MIME, après quelque hésitation, va chercher les débris d'un Glaive brisé en deux.[426-A]

Ce que m'a remis ta mère, le voici: à moi qui ai peiné, qui t'ai nourri, élevé, piètre salaire qu'elle laissa là: regarde, c'est un Glaive brisé![426-1] celui même que portait ton père, m'a-t-elle conté, lorsque, dans un combat suprême, il fut tué.

SIEGFRIED

Ces débris, tu vas me les forger:[426-B] voilà mon véritable Glaive![426-2] Allons, Mime, à l'œuvre, et tout de suite; si tu sais travailler, prouve à présent ton art!

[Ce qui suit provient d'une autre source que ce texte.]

Lemma planOf_inv l i pd rar : pvec_wf ranges l -> planOf l !! i = Some (Some pd) -> flat !! i = Some rar ->
  exists pdv x, descs !! i = Some pdv /\ choices_ok rar pdv /\ l !! i = Some (Some x) /\ pdv !! Z.to_nat x = Some pd.
Proof.
  intros Hl Hpd Hr. destruct (l !! i) as [o|] eqn:Ho.
  - destruct (planOf_lookup l i o rar Hl Ho Hr) as (pdv & Hpdv & Hok & Heq & _). rewrite Heq in Hpd. injection Hpd as Hpd.
    destruct o as [x|]; [|done]. by exists pdv, x.
  - unfold planOf in Hpd. by rewrite list_lookup_imap, Ho in Hpd.
Qed.

Lemma planOf_ok l : pvec_wf ranges l -> plan_ok (planOf l).
Proof.
  intros Hl. split; [unfold planOf; rewrite length_imap; rewrite (proj1 Hl); apply length_ranges|].
  intros i pd rar Hpd Hr. destruct (planOf_inv l i pd rar Hl Hpd Hr) as (pdv & x & _ & Hok & _ & Hx).
  apply (choices_sound rar pdv pd Hok). by eapply list_elem_of_lookup_2.
Qed.

(** ** The loop *)

Section Callback.
Context (bounds : list ObjectiveFunctionBounds) (Hbounds : Forall2 (fun rar b => b = mkBounds (lower rar) (upper rar)) flat bounds).
Context (p : IntegerParameterVector) (l : list (option Z)) (Hp : reads p l) (Hl : pvec_wf ranges l).
Notation m := (planOf l).

Lemma length_l : length l = n.
Proof. rewrite (proj1 Hl). apply length_ranges. Qed.

Definition term (h : RangeAndRegisters -> Z) (i : nat) : Z :=
  match mjoin (m !! i) with Some pd => descCost config width (depthOf flat) i pd | None => perRange flat h i end.

Definition widthUpTo (k : nat) (key : AnchorAndDepth) : Z :=
  sumZ (fun i => if bool_decide (fifoKey (mjoin (m !! i)) = Some key) then width i else 0) (seq 0 k).

Record step_inv (k : nat) (st : Z * Z * gmap (Z * Z) Z) : Prop := mk_step_inv {
  sv_lower : st.1.1 = u64 (sumZ (term lower) (seq 0 k));
  sv_upper : st.1.2 = u64 (sumZ (term upper) (seq 0 k));
  sv_widths : forall key, st.2 !! key = if bool_decide (key ∈ usedKeys (take k m)) then Some (u64 (widthUpTo k key)) else None }.

Lemma sumZ_seq_S (f : nat -> Z) k : sumZ f (seq 0 (S k)) = sumZ f (seq 0 k) + f k.
Proof. rewrite seq_S, sumZ_app. cbn [sumZ Nat.add]. lia. Qed.

Lemma elem_of_take_S k o key : m !! k = Some o -> key ∈ usedKeys (take (S k) m) <-> key ∈ usedKeys (take k m) \/ fifoKey o = Some key.
Proof.
  intros Ho. unfold usedKeys. rewrite !elem_of_remove_dups, (take_S_r _ _ _ Ho), omap_app, elem_of_app. apply or_iff_compat_l.
  cbn. destruct (fifoKey o); [rewrite list_elem_of_singleton; split; congruence|]. split; [set_solver|done].
Qed.

Lemma widthUpTo_unused k key : (k <= length m)%nat -> key ∉ usedKeys (take k m) -> widthUpTo k key = 0.
Proof.
  intros Hk Hu. unfold widthUpTo. rewrite (sumZ_ext _ (fun _ => 0)); [induction (seq 0 k); cbn in *; lia|].
  intros i Hi%elem_of_seq. rewrite bool_decide_eq_false_2; [done|]. intros Hkey. apply Hu, elem_of_usedKeys. exists i. by rewrite lookup_take_lt by lia.
Qed.

(** [fifoWidths] after the choice [pd] *)
Lemma widths_step k st pd :
  (k <= length m)%nat -> step_inv k st -> m !! k = Some (Some pd) ->
  forall key, (if _inFifo pd then addWidth st.2 (_anchorAndDepth pd) (width k) else st.2) !! key =
    if bool_decide (key ∈ usedKeys (take (S k) m)) then Some (u64 (widthUpTo (S k) key)) else None.
Proof.
  intros Hk [_ _ Hv] Hm key. pose proof (elem_of_take_S k (Some pd) key Hm) as Hu.
  assert (HS : widthUpTo (S k) key = widthUpTo k key + if bool_decide (fifoKey (Some pd) = Some key) then width k else 0).
  { unfold widthUpTo. rewrite sumZ_seq_S. by rewrite Hm. }
  rewrite HS. clear HS. destruct (_inFifo pd) eqn:Hf; cbn [fifoKey] in *; rewrite Hf in *.
  - unfold addWidth. destruct (decide (_anchorAndDepth pd = key)) as [<-|Hne].
    + rewrite lookup_insert_eq, (bool_decide_eq_true_2 (_ ∈ usedKeys (take (S k) _))), (bool_decide_eq_true_2 (Some _ = Some _)) by (done || (apply Hu; by right)).
      f_equal. rewrite Hv. unfold u64_add. case_bool_decide as Hin; cbn [from_option id]; [by rewrite u64_add_l|]. by rewrite widthUpTo_unused.
    + rewrite lookup_insert_ne, Hv, (bool_decide_eq_false_2 (Some _ = Some _)), Z.add_0_r by congruence.
      rewrite (bool_decide_ext (key ∈ usedKeys (take (S k) m)) (key ∈ usedKeys (take k m))); [done|]. rewrite Hu. split; [intros [?|?]; [done|congruence]|by left].
  - rewrite Hv, (bool_decide_eq_false_2 (None = Some _)), Z.add_0_r by done.
    rewrite (bool_decide_ext (key ∈ usedKeys (take (S k) m)) (key ∈ usedKeys (take k m))); [done|]. rewrite Hu. split; [intros [?|?]; done|by left].
Qed.

Lemma boundStep_eq k st :
  (k < n)%nat -> step_inv k st -> exists st', boundStep config regToWidth flat descs bounds p st k = Ok st' /\ step_inv (S k) st'.
Proof.
  intros Hk Hst. destruct (lookup_lt_is_Some_2 flat k Hk) as [rar Hr]. pose proof (Hflat rar ltac:(by eapply list_elem_of_lookup_2)) as Hro.
  destruct (lookup_lt_is_Some_2 l k) as [o Ho]; [rewrite length_l; lia|]. destruct (planOf_lookup l k o rar Hl Ho Hr) as (pdv & Hpdv & Hok & Hm & Hx).
  assert (Hkm : (k <= length m)%nat) by (apply lookup_lt_Some in Hm; lia). destruct (proj2 Hp k o Ho) as [Hdef Hget].
  assert (Hwk : width k = rangeWidth regToWidth rar) by (unfold widthOf; by rewrite Hr). assert (Hdk : depthOf flat k = rangeDepth rar) by (unfold depthOf; by rewrite Hr).
  pose proof (rangeDepth_pos config regToWidth rar Hro) as HD. destruct st as [[lb ub] V]. unfold boundStep.
  rewrite (at_Some _ _ _ Hr). cbn [mbind result_bind]. rewrite (getRangeWidth_eq config regToWidth Hck Hwidths rar Hro), (PropagationRangeDepth_eq config regToWidth rar Hro). cbn [mbind result_bind]. rewrite Hdef. cbn [mbind result_bind].
  destruct o as [x|].
  - rewrite bool_decide_eq_true_2 by done. destruct (Hx x eq_refl) as (Hxr & pd & Hpd & Hin). unfold selectedDesc. rewrite (at_Some _ _ _ Hpdv), (Hget x eq_refl).
    cbn [mbind result_bind]. rewrite assert_true by (apply Z.ltb_lt; lia). cbn [mbind result_bind]. rewrite (at_Some _ _ _ Hpd). cbn [mbind result_bind].
    assert (Hmk : m !! k = Some (Some pd)) by (rewrite Hm; cbn; by rewrite Hpd). pose proof (widths_step k _ pd Hkm Hst Hmk) as Hws. cbn [snd] in Hws. rewrite Hwk in Hws.
    assert (Hterm : forall h, term h k = descCost config width (depthOf flat) k pd) by (intros h; unfold term; by rewrite Hmk).
    destruct Hst as [Hlo Hup _]. cbn [fst snd] in Hlo, Hup. unfold descCost in Hterm. rewrite Hwk, Hdk in Hterm.
    destruct (_inFifo pd) eqn:Hf.
    + destruct (choices_sound rar pdv pd Hok Hin) as [Hre _]. destruct (Hre Hf) as [_ Hd]. rewrite (getTrailingRegisterCost_eq config regToWidth Hck Hwidths rar Hro) by lia.
      cbn [mbind result_bind]. eexists; split; [reflexivity|]. constructor; cbn [fst snd]; [..|done]; rewrite sumZ_seq_S, Hterm, ?Hlo, ?Hup; unfold u64_add; by rewrite u64_add_l.
    + cbn [mbind result_bind]. eexists; split; [reflexivity|]. rewrite (getRegisterCost_eq config regToWidth Hck Hwidths rar Hro) by lia.
      constructor; cbn [fst snd]; [..|done]; rewrite sumZ_seq_S, Hterm, ?Hlo, ?Hup; unfold u64_add; by rewrite u64_add_l.
  - rewrite bool_decide_eq_false_2 by (intros [? ?]; done). destruct (Forall2_lookup_l _ _ _ _ _ Hbounds Hr) as (b & Hb & ->). rewrite (at_Some _ _ _ Hb).
    cbn [mbind result_bind _lowerBound _upperBound]. eexists; split; [reflexivity|]. cbn in Hm. destruct Hst as [Hlo Hup Hv]. cbn [fst snd] in Hlo, Hup, Hv.
    assert (Hterm : forall h, term h k = h rar) by (intros h; unfold term, perRange; by rewrite Hm, Hr).
    constructor; cbn [fst snd]; [rewrite sumZ_seq_S, Hterm, Hlo; unfold u64_add; by rewrite u64_add_l|rewrite sumZ_seq_S, Hterm, Hup; unfold u64_add; by rewrite u64_add_l|].
    intros key. rewrite Hv. pose proof (elem_of_take_S k None key Hm) as Hu. rewrite (bool_decide_ext (key ∈ usedKeys (take (S k) m)) (key ∈ usedKeys (take k m))).
    + destruct (bool_decide (key ∈ usedKeys (take k m))); [|done]. f_equal. unfold widthUpTo. rewrite sumZ_seq_S, Hm. cbn [mjoin option_join fifoKey].
      rewrite (bool_decide_eq_false_2 (None = Some key)) by done. by rewrite Z.add_0_r.
    + rewrite Hu. split; [intros [?|?]; done|by left].
Qed.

Pas de subterfuge, pas de mauvais tour: ces débris sont mon seul espoir. Si je te trouve à flâner, si tu les répares mal, si tu t'avises de quelque fraude en refondant leur solide acier,—misérable, c'est à ta peau que je m'en prendrai[427-1]: la fourbissure, je te la montrerai, moi! Car c'est aujourd'hui même, sur ma parole, qu'il me faut le Glaive; l'arme, aujourd'hui même je l'aurai!

MIME, terrifié.

Mais encore que prétends-tu faire, avec le Glaive, aujourd'hui même?